> **DATA PROVIDED**:
________
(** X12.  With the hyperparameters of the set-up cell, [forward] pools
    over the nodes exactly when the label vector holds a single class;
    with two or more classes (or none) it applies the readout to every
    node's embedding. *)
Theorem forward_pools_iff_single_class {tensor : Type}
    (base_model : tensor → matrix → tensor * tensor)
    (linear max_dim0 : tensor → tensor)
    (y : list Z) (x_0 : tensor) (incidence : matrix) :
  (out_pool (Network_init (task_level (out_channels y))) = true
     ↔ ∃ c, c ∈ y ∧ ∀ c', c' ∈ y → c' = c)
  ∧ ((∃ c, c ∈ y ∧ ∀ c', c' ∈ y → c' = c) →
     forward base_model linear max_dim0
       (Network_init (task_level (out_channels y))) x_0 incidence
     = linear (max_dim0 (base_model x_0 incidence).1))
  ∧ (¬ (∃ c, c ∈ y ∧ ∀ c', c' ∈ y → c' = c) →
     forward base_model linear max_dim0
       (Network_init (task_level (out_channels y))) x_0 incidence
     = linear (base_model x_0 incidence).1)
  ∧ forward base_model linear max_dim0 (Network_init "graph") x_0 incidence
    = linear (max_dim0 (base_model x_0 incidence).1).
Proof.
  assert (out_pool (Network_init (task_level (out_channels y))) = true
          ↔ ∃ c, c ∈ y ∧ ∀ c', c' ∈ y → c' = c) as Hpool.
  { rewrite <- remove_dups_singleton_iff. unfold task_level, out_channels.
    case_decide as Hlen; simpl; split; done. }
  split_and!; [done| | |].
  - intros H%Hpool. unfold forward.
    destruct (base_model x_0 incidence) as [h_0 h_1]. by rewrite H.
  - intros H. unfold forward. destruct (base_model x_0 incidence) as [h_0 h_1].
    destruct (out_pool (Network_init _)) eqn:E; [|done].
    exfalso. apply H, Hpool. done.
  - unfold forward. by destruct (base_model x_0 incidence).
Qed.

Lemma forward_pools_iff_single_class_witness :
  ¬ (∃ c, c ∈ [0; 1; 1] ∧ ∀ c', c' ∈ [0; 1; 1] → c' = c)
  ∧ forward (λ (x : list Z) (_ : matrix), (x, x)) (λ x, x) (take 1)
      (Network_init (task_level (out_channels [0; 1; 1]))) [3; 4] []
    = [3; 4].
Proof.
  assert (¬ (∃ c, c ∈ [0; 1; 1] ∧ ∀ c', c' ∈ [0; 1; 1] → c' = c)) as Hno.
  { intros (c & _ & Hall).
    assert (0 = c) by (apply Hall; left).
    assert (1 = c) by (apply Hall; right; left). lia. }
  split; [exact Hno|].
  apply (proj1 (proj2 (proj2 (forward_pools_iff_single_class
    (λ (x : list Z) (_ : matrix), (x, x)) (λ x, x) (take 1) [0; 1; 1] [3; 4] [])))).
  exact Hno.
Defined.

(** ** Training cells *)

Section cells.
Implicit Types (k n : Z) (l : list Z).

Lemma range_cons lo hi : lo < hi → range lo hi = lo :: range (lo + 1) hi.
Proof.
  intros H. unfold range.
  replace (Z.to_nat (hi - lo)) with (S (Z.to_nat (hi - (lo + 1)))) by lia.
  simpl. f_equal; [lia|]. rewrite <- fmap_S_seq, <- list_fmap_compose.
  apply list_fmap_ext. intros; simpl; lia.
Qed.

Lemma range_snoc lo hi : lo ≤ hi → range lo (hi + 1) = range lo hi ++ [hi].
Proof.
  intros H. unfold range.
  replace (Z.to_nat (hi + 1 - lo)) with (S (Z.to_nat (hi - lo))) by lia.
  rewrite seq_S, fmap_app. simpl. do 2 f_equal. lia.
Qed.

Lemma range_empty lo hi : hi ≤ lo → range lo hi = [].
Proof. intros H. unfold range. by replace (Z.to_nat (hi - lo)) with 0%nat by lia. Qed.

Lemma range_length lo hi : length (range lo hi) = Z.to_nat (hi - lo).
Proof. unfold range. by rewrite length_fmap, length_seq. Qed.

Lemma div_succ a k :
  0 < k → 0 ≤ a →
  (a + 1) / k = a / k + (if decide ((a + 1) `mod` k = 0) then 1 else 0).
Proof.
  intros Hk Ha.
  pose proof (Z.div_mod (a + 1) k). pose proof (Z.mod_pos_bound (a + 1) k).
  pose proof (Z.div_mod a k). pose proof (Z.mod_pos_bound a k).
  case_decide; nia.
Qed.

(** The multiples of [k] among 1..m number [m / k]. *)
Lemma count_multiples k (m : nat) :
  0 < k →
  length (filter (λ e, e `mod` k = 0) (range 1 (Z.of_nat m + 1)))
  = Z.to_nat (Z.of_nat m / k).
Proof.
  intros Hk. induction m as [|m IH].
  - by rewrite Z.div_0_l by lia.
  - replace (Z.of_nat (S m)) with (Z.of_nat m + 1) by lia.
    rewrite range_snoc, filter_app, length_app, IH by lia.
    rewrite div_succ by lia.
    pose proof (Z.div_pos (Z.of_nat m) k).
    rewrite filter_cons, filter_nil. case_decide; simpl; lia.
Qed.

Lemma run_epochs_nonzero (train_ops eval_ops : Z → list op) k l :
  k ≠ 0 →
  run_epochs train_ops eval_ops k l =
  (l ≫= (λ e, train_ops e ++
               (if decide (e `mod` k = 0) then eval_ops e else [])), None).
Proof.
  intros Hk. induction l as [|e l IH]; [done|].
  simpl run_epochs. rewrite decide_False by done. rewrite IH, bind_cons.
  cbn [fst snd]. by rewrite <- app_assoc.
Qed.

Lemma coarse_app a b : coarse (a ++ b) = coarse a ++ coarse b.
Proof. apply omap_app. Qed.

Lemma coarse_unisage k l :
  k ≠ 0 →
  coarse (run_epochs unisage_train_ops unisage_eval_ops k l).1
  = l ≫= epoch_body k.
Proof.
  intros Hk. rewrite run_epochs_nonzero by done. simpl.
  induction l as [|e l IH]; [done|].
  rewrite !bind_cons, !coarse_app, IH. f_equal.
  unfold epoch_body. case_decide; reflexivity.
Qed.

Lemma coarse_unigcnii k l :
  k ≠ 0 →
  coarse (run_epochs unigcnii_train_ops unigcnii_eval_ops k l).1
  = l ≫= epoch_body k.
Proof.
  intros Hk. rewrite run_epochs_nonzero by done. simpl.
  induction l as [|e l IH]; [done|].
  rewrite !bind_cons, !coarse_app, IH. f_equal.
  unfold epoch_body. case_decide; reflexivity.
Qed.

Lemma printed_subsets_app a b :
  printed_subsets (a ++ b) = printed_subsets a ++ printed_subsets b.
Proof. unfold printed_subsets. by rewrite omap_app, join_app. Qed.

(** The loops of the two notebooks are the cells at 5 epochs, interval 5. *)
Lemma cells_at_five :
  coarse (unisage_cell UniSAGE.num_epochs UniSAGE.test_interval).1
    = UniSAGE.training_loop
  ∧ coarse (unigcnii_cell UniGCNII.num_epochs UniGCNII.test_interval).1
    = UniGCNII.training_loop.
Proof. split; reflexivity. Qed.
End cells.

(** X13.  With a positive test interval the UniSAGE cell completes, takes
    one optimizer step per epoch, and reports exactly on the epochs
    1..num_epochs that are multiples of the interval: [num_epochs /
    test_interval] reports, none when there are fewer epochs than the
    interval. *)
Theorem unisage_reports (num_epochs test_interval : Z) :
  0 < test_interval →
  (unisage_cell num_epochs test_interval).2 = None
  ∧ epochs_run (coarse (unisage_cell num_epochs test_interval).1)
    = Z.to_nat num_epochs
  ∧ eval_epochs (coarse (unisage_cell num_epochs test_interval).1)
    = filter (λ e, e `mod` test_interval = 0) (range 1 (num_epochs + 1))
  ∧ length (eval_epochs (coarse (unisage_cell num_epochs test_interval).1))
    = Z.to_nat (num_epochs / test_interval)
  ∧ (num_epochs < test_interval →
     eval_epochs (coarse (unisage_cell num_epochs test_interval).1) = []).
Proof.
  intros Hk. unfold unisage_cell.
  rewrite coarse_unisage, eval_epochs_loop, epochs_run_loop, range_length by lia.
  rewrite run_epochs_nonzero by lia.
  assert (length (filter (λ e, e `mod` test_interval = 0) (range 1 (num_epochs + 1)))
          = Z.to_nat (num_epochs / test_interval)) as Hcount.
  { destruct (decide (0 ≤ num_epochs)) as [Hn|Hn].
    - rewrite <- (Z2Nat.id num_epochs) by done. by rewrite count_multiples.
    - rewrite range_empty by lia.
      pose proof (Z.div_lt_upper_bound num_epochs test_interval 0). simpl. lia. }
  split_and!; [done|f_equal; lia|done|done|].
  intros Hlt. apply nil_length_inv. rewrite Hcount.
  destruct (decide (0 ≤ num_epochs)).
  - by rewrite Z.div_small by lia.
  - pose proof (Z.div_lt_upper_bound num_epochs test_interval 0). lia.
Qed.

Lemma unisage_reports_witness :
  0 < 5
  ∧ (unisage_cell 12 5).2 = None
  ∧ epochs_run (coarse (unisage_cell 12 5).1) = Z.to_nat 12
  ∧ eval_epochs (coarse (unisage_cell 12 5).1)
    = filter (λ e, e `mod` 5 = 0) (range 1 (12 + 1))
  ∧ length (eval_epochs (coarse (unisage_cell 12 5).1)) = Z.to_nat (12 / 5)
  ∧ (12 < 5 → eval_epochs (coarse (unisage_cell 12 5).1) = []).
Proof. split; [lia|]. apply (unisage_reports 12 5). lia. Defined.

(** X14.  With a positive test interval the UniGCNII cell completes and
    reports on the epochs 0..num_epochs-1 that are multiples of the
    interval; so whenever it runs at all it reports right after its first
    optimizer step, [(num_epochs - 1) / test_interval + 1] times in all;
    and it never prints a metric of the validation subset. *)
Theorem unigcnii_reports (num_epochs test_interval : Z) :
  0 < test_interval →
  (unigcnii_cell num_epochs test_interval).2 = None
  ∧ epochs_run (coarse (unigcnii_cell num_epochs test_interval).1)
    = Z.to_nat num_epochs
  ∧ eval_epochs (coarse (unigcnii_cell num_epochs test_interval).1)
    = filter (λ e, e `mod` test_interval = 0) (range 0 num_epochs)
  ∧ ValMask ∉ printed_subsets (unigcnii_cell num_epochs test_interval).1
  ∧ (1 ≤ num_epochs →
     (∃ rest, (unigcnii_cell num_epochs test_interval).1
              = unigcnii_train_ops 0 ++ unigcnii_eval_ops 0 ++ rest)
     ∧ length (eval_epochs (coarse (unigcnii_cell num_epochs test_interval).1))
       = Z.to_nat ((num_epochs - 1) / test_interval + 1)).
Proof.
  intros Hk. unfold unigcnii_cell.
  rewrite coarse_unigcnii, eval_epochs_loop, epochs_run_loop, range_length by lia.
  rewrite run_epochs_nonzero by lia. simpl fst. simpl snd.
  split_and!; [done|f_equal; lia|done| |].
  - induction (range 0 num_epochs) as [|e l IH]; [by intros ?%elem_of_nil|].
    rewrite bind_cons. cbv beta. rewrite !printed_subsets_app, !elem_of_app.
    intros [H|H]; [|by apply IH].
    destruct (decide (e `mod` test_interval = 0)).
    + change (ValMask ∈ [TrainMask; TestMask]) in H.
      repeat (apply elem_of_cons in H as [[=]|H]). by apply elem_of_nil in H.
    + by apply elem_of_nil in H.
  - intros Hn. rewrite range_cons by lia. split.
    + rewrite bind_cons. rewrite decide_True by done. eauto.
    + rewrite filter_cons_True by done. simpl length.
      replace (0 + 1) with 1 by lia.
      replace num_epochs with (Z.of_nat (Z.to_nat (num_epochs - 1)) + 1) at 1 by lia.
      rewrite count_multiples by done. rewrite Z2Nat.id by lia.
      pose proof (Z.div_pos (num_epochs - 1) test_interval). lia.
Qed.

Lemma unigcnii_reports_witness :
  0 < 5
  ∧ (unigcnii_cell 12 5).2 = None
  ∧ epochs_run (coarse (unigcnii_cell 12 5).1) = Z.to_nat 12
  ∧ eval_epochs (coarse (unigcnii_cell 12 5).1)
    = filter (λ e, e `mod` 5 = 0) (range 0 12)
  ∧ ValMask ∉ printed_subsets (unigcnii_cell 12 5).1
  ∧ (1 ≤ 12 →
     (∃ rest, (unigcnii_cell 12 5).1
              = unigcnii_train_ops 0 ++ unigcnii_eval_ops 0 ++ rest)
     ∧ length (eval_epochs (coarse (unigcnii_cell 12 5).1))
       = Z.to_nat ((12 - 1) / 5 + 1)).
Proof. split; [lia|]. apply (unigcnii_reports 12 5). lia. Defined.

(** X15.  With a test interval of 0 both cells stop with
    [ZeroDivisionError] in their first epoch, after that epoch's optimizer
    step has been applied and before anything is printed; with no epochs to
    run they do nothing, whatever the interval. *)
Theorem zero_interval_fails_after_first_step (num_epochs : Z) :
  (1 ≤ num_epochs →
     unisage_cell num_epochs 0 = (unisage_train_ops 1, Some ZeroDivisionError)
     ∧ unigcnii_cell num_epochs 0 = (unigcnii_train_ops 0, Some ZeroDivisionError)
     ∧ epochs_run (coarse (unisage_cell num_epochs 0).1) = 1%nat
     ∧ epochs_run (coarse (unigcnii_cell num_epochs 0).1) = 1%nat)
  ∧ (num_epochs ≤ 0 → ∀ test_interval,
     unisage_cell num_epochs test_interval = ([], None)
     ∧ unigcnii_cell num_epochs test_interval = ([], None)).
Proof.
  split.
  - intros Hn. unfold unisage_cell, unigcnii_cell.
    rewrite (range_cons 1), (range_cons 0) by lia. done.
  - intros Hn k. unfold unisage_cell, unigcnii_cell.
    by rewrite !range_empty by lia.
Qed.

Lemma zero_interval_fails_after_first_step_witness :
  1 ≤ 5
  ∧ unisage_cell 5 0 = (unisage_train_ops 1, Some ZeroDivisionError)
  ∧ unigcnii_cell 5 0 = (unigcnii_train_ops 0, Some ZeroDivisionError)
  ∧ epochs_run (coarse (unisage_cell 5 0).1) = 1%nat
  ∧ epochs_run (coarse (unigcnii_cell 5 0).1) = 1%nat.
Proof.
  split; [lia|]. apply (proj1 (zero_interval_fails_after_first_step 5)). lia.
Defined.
________
> **TASK STATEMENT**: When the line with "rewrite count_multiples by" is reached in the data above, start copying there, and copy each line exactly until the line with "cells stop with" has been copied; copy nothing else.

> **YOUR RESPONSE**:
      rewrite count_multiples by done. rewrite Z2Nat.id by lia.
      pose proof (Z.div_pos (num_epochs - 1) test_interval). lia.
Qed.

Lemma unigcnii_reports_witness :
  0 < 5
  ∧ (unigcnii_cell 12 5).2 = None
  ∧ epochs_run (coarse (unigcnii_cell 12 5).1) = Z.to_nat 12
  ∧ eval_epochs (coarse (unigcnii_cell 12 5).1)
    = filter (λ e, e `mod` 5 = 0) (range 0 12)
  ∧ ValMask ∉ printed_subsets (unigcnii_cell 12 5).1
  ∧ (1 ≤ 12 →
     (∃ rest, (unigcnii_cell 12 5).1
              = unigcnii_train_ops 0 ++ unigcnii_eval_ops 0 ++ rest)
     ∧ length (eval_epochs (coarse (unigcnii_cell 12 5).1))
       = Z.to_nat ((12 - 1) / 5 + 1)).
Proof. split; [lia|]. apply (unigcnii_reports 12 5). lia. Defined.

(** X15.  With a test interval of 0 both cells stop with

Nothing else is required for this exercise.